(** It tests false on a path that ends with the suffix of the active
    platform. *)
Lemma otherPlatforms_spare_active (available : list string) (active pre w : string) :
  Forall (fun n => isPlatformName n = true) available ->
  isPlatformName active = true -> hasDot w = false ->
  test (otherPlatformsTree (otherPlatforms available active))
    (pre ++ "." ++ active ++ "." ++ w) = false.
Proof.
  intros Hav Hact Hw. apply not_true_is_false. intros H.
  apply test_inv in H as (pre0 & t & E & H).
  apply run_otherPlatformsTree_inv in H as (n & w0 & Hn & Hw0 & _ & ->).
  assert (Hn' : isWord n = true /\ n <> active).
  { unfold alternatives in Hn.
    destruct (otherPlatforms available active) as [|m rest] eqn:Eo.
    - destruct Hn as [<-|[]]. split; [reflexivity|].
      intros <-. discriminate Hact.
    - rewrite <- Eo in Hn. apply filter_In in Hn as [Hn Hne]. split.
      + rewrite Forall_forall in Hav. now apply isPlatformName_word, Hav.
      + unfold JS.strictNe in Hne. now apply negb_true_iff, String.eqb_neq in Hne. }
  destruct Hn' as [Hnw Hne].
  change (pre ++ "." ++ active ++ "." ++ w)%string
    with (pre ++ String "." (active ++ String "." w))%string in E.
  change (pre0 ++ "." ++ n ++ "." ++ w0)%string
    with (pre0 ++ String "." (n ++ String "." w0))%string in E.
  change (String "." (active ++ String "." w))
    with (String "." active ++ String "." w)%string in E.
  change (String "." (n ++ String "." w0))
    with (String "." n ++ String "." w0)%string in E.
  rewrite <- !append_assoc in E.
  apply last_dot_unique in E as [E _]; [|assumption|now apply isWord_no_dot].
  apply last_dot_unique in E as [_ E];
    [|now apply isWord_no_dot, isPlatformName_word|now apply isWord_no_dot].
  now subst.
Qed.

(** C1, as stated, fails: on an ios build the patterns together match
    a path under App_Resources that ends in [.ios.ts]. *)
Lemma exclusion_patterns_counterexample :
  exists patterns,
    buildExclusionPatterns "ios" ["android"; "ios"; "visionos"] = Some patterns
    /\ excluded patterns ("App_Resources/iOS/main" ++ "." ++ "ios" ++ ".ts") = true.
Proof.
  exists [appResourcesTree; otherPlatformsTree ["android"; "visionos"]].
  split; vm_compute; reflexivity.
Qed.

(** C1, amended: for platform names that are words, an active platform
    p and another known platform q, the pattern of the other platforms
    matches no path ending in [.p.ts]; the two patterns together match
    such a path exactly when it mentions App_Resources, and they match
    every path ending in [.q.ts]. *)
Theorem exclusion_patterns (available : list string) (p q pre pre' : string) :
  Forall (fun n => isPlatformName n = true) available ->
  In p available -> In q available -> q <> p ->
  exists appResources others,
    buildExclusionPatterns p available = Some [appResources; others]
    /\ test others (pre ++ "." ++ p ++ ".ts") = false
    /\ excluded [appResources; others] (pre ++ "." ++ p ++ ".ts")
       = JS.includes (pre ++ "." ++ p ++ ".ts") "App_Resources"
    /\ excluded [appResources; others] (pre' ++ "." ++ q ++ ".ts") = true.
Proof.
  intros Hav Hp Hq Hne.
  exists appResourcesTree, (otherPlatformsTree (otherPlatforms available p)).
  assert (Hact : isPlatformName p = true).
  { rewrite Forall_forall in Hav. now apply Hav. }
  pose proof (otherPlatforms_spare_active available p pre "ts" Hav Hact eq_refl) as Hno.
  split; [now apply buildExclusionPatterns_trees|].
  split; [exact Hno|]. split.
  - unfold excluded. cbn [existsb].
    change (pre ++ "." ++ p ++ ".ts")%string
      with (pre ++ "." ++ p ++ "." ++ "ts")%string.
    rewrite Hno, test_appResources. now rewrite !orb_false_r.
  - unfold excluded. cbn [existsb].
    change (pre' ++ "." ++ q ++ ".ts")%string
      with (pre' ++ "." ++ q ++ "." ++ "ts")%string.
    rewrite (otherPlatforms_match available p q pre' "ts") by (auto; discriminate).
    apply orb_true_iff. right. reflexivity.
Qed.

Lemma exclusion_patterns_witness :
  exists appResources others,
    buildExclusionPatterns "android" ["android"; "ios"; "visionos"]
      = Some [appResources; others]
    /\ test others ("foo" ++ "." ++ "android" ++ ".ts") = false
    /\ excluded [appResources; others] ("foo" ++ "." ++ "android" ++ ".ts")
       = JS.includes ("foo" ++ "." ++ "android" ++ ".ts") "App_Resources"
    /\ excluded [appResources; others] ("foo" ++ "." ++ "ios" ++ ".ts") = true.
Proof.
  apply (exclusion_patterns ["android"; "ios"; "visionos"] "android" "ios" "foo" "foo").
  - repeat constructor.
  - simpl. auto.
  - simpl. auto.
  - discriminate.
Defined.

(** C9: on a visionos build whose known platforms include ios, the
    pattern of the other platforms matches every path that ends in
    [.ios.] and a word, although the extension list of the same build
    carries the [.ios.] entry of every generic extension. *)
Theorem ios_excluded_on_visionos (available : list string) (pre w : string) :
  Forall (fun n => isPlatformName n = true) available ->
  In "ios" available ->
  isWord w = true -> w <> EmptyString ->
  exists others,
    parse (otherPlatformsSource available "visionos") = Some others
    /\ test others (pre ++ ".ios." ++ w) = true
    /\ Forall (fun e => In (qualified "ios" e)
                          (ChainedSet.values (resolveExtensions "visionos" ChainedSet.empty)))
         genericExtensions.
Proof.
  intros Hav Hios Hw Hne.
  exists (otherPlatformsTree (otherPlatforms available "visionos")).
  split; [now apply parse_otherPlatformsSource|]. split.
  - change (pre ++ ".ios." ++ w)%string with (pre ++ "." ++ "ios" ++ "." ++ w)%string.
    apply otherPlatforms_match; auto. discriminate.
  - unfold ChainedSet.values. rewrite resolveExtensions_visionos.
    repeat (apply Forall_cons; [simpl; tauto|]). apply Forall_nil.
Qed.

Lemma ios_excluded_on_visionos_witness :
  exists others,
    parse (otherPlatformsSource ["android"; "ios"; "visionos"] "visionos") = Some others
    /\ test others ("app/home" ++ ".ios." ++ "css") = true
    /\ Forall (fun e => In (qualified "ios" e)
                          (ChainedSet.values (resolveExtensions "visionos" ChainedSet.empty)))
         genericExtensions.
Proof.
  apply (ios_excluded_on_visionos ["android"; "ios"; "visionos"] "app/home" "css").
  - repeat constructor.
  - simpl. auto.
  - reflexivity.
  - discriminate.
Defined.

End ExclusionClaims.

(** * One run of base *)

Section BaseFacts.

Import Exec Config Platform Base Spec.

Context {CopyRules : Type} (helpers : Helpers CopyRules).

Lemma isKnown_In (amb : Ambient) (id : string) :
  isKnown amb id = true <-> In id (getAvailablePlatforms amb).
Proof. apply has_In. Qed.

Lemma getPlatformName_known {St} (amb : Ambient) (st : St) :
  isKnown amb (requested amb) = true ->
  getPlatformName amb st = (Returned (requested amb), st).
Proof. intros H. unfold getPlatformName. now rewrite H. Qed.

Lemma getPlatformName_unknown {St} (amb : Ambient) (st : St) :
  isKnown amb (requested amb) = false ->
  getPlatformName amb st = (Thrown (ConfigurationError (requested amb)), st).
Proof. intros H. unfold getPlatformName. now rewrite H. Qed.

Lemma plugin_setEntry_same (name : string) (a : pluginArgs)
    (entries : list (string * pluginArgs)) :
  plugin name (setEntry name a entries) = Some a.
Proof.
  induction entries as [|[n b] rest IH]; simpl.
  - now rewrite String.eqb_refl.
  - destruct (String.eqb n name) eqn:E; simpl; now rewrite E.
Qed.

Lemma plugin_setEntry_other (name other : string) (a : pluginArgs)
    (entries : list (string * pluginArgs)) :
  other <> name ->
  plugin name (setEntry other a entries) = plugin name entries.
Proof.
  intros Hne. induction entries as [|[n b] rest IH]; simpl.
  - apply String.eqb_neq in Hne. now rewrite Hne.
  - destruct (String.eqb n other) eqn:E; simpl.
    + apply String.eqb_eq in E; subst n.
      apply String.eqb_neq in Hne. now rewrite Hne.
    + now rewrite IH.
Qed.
* * *
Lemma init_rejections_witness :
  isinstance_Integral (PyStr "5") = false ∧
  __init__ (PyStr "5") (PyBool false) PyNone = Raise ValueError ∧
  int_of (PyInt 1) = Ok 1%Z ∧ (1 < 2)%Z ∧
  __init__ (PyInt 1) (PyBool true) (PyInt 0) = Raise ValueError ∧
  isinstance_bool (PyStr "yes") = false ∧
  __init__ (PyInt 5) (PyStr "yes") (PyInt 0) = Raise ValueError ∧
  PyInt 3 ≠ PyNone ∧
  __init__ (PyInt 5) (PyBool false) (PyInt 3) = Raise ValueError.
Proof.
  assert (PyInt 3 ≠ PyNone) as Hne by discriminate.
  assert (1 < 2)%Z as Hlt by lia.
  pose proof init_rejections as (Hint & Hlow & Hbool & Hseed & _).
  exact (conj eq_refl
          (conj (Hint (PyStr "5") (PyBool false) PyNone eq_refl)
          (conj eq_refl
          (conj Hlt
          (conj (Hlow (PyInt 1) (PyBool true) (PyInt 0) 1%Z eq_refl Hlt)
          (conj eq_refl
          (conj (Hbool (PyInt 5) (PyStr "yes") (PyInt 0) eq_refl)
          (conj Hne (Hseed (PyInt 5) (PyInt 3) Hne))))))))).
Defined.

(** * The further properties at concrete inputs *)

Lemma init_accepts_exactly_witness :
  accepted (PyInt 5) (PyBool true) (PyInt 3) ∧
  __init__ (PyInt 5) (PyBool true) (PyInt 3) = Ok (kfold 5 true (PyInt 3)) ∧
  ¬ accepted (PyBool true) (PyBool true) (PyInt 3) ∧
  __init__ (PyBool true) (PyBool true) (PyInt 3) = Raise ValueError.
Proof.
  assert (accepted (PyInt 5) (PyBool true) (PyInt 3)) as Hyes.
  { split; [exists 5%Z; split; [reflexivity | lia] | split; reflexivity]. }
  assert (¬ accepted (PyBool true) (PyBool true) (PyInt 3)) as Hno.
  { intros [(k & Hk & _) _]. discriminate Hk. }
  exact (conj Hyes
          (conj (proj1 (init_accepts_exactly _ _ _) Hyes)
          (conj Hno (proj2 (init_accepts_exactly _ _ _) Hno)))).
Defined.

Required work: Whenever a line in the entries above includes the word "PyStr", pull that line out.

Answer section:
  isinstance_Integral (PyStr "5") = false ∧
  __init__ (PyStr "5") (PyBool false) PyNone = Raise ValueError ∧
  isinstance_bool (PyStr "yes") = false ∧
  __init__ (PyInt 5) (PyStr "yes") (PyInt 0) = Raise ValueError ∧
          (conj (Hint (PyStr "5") (PyBool false) PyNone eq_refl)
          (conj (Hbool (PyInt 5) (PyStr "yes") (PyInt 0) eq_refl)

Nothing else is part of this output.